*** Source data Section Begins ***

(** * OpenOT: the text OT type, the in-memory backend and the server

    A shallow embedding of
    - [packages/core/src/types/text.ts]       (the Retain/Insert/Delete algebra),
    - [packages/core/src/interfaces.ts]       (the [OTType] interface),
    - [packages/server/src/interfaces.ts]     (records and backend adapters),
    - [packages/server/src/memory-adapter.ts] (the [MemoryBackend]),
    - [packages/server/src/server.ts]         (the [Server]),
    followed by the properties of these functions.

    Conventions.  A JavaScript [number] is an integer of [Z] (no fractions,
    no [NaN]); [Infinity] occurs only as the length of the implicit retain
    and is the [None] of an [option Z].  Array indices and array lengths are
    [nat].  A JavaScript string is the list of its code units, and its
    [length] the length of the list.  A function that may [throw] returns a
    [result]; an [async] method passes the state of its object along. *)

From Stdlib Require Import ZArith Ascii String Lia.
From stdpp Require Import base option list strings gmap.
Lemma extend_spec (m : SubGraphIsomorphism) (a a2 b b2 : nat) :
  good_map s1 s2 m ->
  (a < size s1)%nat -> (a2 < size s2)%nat ->
  (b < size s1)%nat -> (b2 < size s2)%nat ->
  exists r, extend m a a2 b b2 = Ok r
    /\ forall m', r = Some m' -> good_map s1 s2 m'.
Proof.
  intros Hm Ha Ha2 Hb Hb2. unfold extend.
  destruct (test_edge_addition_spec m a a2 Hm Ha Ha2) as (t1 & -> & H1).
  rewrite bind_Ok_l. destruct t1.
  - specialize (H1 eq_refl).
    destruct (test_edge_addition_spec (add m a a2) b b2 H1 Hb Hb2) as (t2 & -> & H2).
    rewrite bind_Ok_l. destruct t2.
    + eexists. split; [reflexivity | ]. intros m' [= <-]. now apply H2.
    + eexists. split; [reflexivity | ]. discriminate.
  - eexists. split; [reflexivity | ]. discriminate.
Qed.

Lemma keep_good (st : list SubGraphIsomorphism * bool) (r : option SubGraphIsomorphism) :
  Forall (good_map s1 s2) st.1 ->
  (forall m', r = Some m' -> good_map s1 s2 m') ->
  Forall (good_map s1 s2) (keep st r).1.
Proof.
  intros Hst Hr. destruct r as [m' | ]; simpl; [ | assumption].
  apply Forall_app. split; [assumption | ]. constructor; [now apply Hr | constructor].
Qed.

Lemma try_map_spec (i01 j01 i02 j02 : nat) (st : list SubGraphIsomorphism * bool)
    (map : SubGraphIsomorphism) :
  (i01 < size s1)%nat -> (j01 < size s1)%nat ->
  (i02 < size s2)%nat -> (j02 < size s2)%nat ->
  Forall (good_map s1 s2) st.1 -> good_map s1 s2 map ->
  exists st', try_map i01 j01 i02 j02 st map = Ok st'
    /\ Forall (good_map s1 s2) st'.1.
Proof.
  intros Hi1 Hj1 Hi2 Hj2 Hst Hm. unfold try_map. cbv zeta.
  assert (forall (c : bool) st0, Forall (good_map s1 s2) st0.1 ->
            Forall (good_map s1 s2)
              (if c then (st0.1 ++ [map], true) else st0).1) as Hkeep.
  { intros c st0 H0. destruct c; simpl; [ | assumption].
    apply Forall_app. split; [assumption | ].
    constructor; [exact Hm | constructor]. }
  pose proof (Hkeep (opt_is (get_map map i01) i02 && opt_is (get_map map j01) j02)
                st Hst) as H1.
  set (st1 := if opt_is (get_map map i01) i02 && opt_is (get_map map j01) j02
              then (st.1 ++ [map], true) else st) in *.
  pose proof (Hkeep (opt_is (get_map map i01) j02 && opt_is (get_map map j01) i02)
                st1 H1) as H2.
  set (st2 := if opt_is (get_map map i01) j02 && opt_is (get_map map j01) i02
              then (st1.1 ++ [map], true) else st1) in *.
  clearbody st2. clear st1 H1 Hkeep.
  assert (exists st3,
            (if is_None (get_map map i01) || is_None (get_map map j01) then
               r1 ← extend map i01 i02 j01 j02;
               r2 ← extend map i01 j02 j01 i02;
               Ok (keep (keep st2 r1) r2)
             else Ok st2) = Ok st3
            /\ Forall (good_map s1 s2) st3.1) as (st3 & -> & H3).
  { destruct (_ || _); [ | eauto].
    destruct (extend_spec map i01 i02 j01 j02 Hm Hi1 Hi2 Hj1 Hj2) as (r1 & -> & Hr1).
    rewrite bind_Ok_l.
    destruct (extend_spec map i01 j02 j01 i02 Hm Hi1 Hj2 Hj1 Hi2) as (r2 & -> & Hr2).
    rewrite bind_Ok_l. eexists. split; [reflexivity | ].
    apply keep_good; [now apply keep_good | assumption]. }
  rewrite bind_Ok_l. destruct st3 as [new_maps mapped]. simpl in H3.
  destruct mapped; eexists; (split; [reflexivity | ]); simpl; [assumption | ].
  apply Forall_app. split; [assumption | ].
  constructor; [exact Hm | constructor].
Qed.

Lemma good_map_seed (i01 j01 i02 j02 : nat) :
  (i01 < size s1)%nat -> (j01 < size s1)%nat ->
  (i02 < size s2)%nat -> (j02 < size s2)%nat ->
  graph_entry (scans s1) i01 j01 = graph_entry (scans s2) i02 j02 ->
  good_map s1 s2 (add (add (SubGraphIsomorphism_init s1 s2) i01 i02) j01 j02).
Proof.
  intros Hi1 Hj1 Hi2 Hj2 E.
  apply good_map_add; try assumption.
  - apply good_map_add; try assumption.
    + split; [reflexivity | split; [reflexivity | apply good_items_nil]].
    + intros a b H. now apply elem_of_nil in H.
  - intros a b H. simpl in H. apply list_elem_of_singleton in H.
    injection H as -> ->. exact E.
Qed.

Lemma process_edge_pair_spec (maps : list SubGraphIsomorphism) (e1 e2 : Edge) :
  good_edge s1 e1 -> good_edge s2 e2 -> weight e1 = weight e2 ->
  Forall (good_map s1 s2) maps ->
  exists maps', process_edge_pair s1 s2 maps (e1, e2) = Ok maps'
    /\ Forall (good_map s1 s2) maps'.
Proof.
  intros (Hi1 & Hj1 & Ew1) (Hi2 & Hj2 & Ew2) Ew Hmaps. unfold process_edge_pair.
  destruct (foldM_invariant
              (fun st : list SubGraphIsomorphism * bool => Forall (good_map s1 s2) st.1)
              (good_map s1 s2)
              (try_map (edge_i e1) (edge_j e1) (edge_i e2) (edge_j e2)))
    with (l := reverse maps) (a := (@nil SubGraphIsomorphism, false))
    as ([new_maps mapped] & -> & Hnew).
  - intros st m Hst Hm. now apply try_map_spec.
  - constructor.
  - now rewrite reverse_Permutation.
  - rewrite bind_Ok_l. simpl in Hnew.
    destruct mapped; eexists; (split; [reflexivity | ]); [assumption | ].
    assert (graph_entry (scans s1) (edge_i e1) (edge_j e1)
            = graph_entry (scans s2) (edge_i e2) (edge_j e2)) as E by congruence.
    constructor; [now apply good_map_seed | ].
    apply Forall_app. split; [assumption | ].
    constructor; [ | constructor].
    apply good_map_seed; try assumption.
    now rewrite (graph_entry_sym (scans s2)).
Qed.

Lemma largest_good (maps : list SubGraphIsomorphism) :
  Forall (good_map s1 s2) maps -> good_map s1 s2 (largest maps s1 s2).
Proof.
  intros H. unfold largest. destruct maps as [| first others].
  - split; [reflexivity | split; [reflexivity | apply good_items_nil]].
  - inversion H as [| ? ? Hf Ho]; subst. clear H.
    revert first Hf. induction Ho as [| m others Hm _ IH]; intros first Hf; simpl.
    + assumption.
    + apply IH. now destruct (_ <? _)%nat.
Qed.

*** Source data Section Ends ***

◆ Prompt:
Write out all the records above one more time, exactly.

◆ Exercise answer:
(** * OpenOT: the text OT type, the in-memory backend and the server

    A shallow embedding of
    - [packages/core/src/types/text.ts]       (the Retain/Insert/Delete algebra),
    - [packages/core/src/interfaces.ts]       (the [OTType] interface),
    - [packages/server/src/interfaces.ts]     (records and backend adapters),
    - [packages/server/src/memory-adapter.ts] (the [MemoryBackend]),
    - [packages/server/src/server.ts]         (the [Server]),
    followed by the properties of these functions.

    Conventions.  A JavaScript [number] is an integer of [Z] (no fractions,
    no [NaN]); [Infinity] occurs only as the length of the implicit retain
    and is the [None] of an [option Z].  Array indices and array lengths are
    [nat].  A JavaScript string is the list of its code units, and its
    [length] the length of the list.  A function that may [throw] returns a
    [result]; an [async] method passes the state of its object along. *)

From Stdlib Require Import ZArith Ascii String Lia.
From stdpp Require Import base option list strings gmap.
Lemma extend_spec (m : SubGraphIsomorphism) (a a2 b b2 : nat) :
  good_map s1 s2 m ->
  (a < size s1)%nat -> (a2 < size s2)%nat ->
  (b < size s1)%nat -> (b2 < size s2)%nat ->
  exists r, extend m a a2 b b2 = Ok r
    /\ forall m', r = Some m' -> good_map s1 s2 m'.
Proof.
  intros Hm Ha Ha2 Hb Hb2. unfold extend.
  destruct (test_edge_addition_spec m a a2 Hm Ha Ha2) as (t1 & -> & H1).
  rewrite bind_Ok_l. destruct t1.
  - specialize (H1 eq_refl).
    destruct (test_edge_addition_spec (add m a a2) b b2 H1 Hb Hb2) as (t2 & -> & H2).
    rewrite bind_Ok_l. destruct t2.
    + eexists. split; [reflexivity | ]. intros m' [= <-]. now apply H2.
    + eexists. split; [reflexivity | ]. discriminate.
  - eexists. split; [reflexivity | ]. discriminate.
Qed.

Lemma keep_good (st : list SubGraphIsomorphism * bool) (r : option SubGraphIsomorphism) :
  Forall (good_map s1 s2) st.1 ->
  (forall m', r = Some m' -> good_map s1 s2 m') ->
  Forall (good_map s1 s2) (keep st r).1.
Proof.
  intros Hst Hr. destruct r as [m' | ]; simpl; [ | assumption].
  apply Forall_app. split; [assumption | ]. constructor; [now apply Hr | constructor].
Qed.

Lemma try_map_spec (i01 j01 i02 j02 : nat) (st : list SubGraphIsomorphism * bool)
    (map : SubGraphIsomorphism) :
  (i01 < size s1)%nat -> (j01 < size s1)%nat ->
  (i02 < size s2)%nat -> (j02 < size s2)%nat ->
  Forall (good_map s1 s2) st.1 -> good_map s1 s2 map ->
  exists st', try_map i01 j01 i02 j02 st map = Ok st'
    /\ Forall (good_map s1 s2) st'.1.
Proof.
  intros Hi1 Hj1 Hi2 Hj2 Hst Hm. unfold try_map. cbv zeta.
  assert (forall (c : bool) st0, Forall (good_map s1 s2) st0.1 ->
            Forall (good_map s1 s2)
              (if c then (st0.1 ++ [map], true) else st0).1) as Hkeep.
  { intros c st0 H0. destruct c; simpl; [ | assumption].
    apply Forall_app. split; [assumption | ].
    constructor; [exact Hm | constructor]. }
  pose proof (Hkeep (opt_is (get_map map i01) i02 && opt_is (get_map map j01) j02)
                st Hst) as H1.
  set (st1 := if opt_is (get_map map i01) i02 && opt_is (get_map map j01) j02
              then (st.1 ++ [map], true) else st) in *.
  pose proof (Hkeep (opt_is (get_map map i01) j02 && opt_is (get_map map j01) i02)
                st1 H1) as H2.
  set (st2 := if opt_is (get_map map i01) j02 && opt_is (get_map map j01) i02
              then (st1.1 ++ [map], true) else st1) in *.
  clearbody st2. clear st1 H1 Hkeep.
  assert (exists st3,
            (if is_None (get_map map i01) || is_None (get_map map j01) then
               r1 ← extend map i01 i02 j01 j02;
               r2 ← extend map i01 j02 j01 i02;
               Ok (keep (keep st2 r1) r2)
             else Ok st2) = Ok st3
            /\ Forall (good_map s1 s2) st3.1) as (st3 & -> & H3).
  { destruct (_ || _); [ | eauto].
    destruct (extend_spec map i01 i02 j01 j02 Hm Hi1 Hi2 Hj1 Hj2) as (r1 & -> & Hr1).
    rewrite bind_Ok_l.
    destruct (extend_spec map i01 j02 j01 i02 Hm Hi1 Hj2 Hj1 Hi2) as (r2 & -> & Hr2).
    rewrite bind_Ok_l. eexists. split; [reflexivity | ].
    apply keep_good; [now apply keep_good | assumption]. }
  rewrite bind_Ok_l. destruct st3 as [new_maps mapped]. simpl in H3.
  destruct mapped; eexists; (split; [reflexivity | ]); simpl; [assumption | ].
  apply Forall_app. split; [assumption | ].
  constructor; [exact Hm | constructor].
Qed.

Lemma good_map_seed (i01 j01 i02 j02 : nat) :
  (i01 < size s1)%nat -> (j01 < size s1)%nat ->
  (i02 < size s2)%nat -> (j02 < size s2)%nat ->
  graph_entry (scans s1) i01 j01 = graph_entry (scans s2) i02 j02 ->
  good_map s1 s2 (add (add (SubGraphIsomorphism_init s1 s2) i01 i02) j01 j02).
Proof.
  intros Hi1 Hj1 Hi2 Hj2 E.
  apply good_map_add; try assumption.
  - apply good_map_add; try assumption.
    + split; [reflexivity | split; [reflexivity | apply good_items_nil]].
    + intros a b H. now apply elem_of_nil in H.
  - intros a b H. simpl in H. apply list_elem_of_singleton in H.
    injection H as -> ->. exact E.
Qed.

Lemma process_edge_pair_spec (maps : list SubGraphIsomorphism) (e1 e2 : Edge) :
  good_edge s1 e1 -> good_edge s2 e2 -> weight e1 = weight e2 ->
  Forall (good_map s1 s2) maps ->
  exists maps', process_edge_pair s1 s2 maps (e1, e2) = Ok maps'
    /\ Forall (good_map s1 s2) maps'.
Proof.
  intros (Hi1 & Hj1 & Ew1) (Hi2 & Hj2 & Ew2) Ew Hmaps. unfold process_edge_pair.
  destruct (foldM_invariant
              (fun st : list SubGraphIsomorphism * bool => Forall (good_map s1 s2) st.1)
              (good_map s1 s2)
              (try_map (edge_i e1) (edge_j e1) (edge_i e2) (edge_j e2)))
    with (l := reverse maps) (a := (@nil SubGraphIsomorphism, false))
    as ([new_maps mapped] & -> & Hnew).
  - intros st m Hst Hm. now apply try_map_spec.
  - constructor.
  - now rewrite reverse_Permutation.
  - rewrite bind_Ok_l. simpl in Hnew.
    destruct mapped; eexists; (split; [reflexivity | ]); [assumption | ].
    assert (graph_entry (scans s1) (edge_i e1) (edge_j e1)
            = graph_entry (scans s2) (edge_i e2) (edge_j e2)) as E by congruence.
    constructor; [now apply good_map_seed | ].
    apply Forall_app. split; [assumption | ].
    constructor; [ | constructor].
    apply good_map_seed; try assumption.
    now rewrite (graph_entry_sym (scans s2)).
Qed.

Lemma largest_good (maps : list SubGraphIsomorphism) :
  Forall (good_map s1 s2) maps -> good_map s1 s2 (largest maps s1 s2).
Proof.
  intros H. unfold largest. destruct maps as [| first others].
  - split; [reflexivity | split; [reflexivity | apply good_items_nil]].
  - inversion H as [| ? ? Hf Ho]; subst. clear H.
    revert first Hf. induction Ho as [| m others Hm _ IH]; intros first Hf; simpl.
    + assumption.
    + apply IH. now destruct (_ <? _)%nat.
Qed.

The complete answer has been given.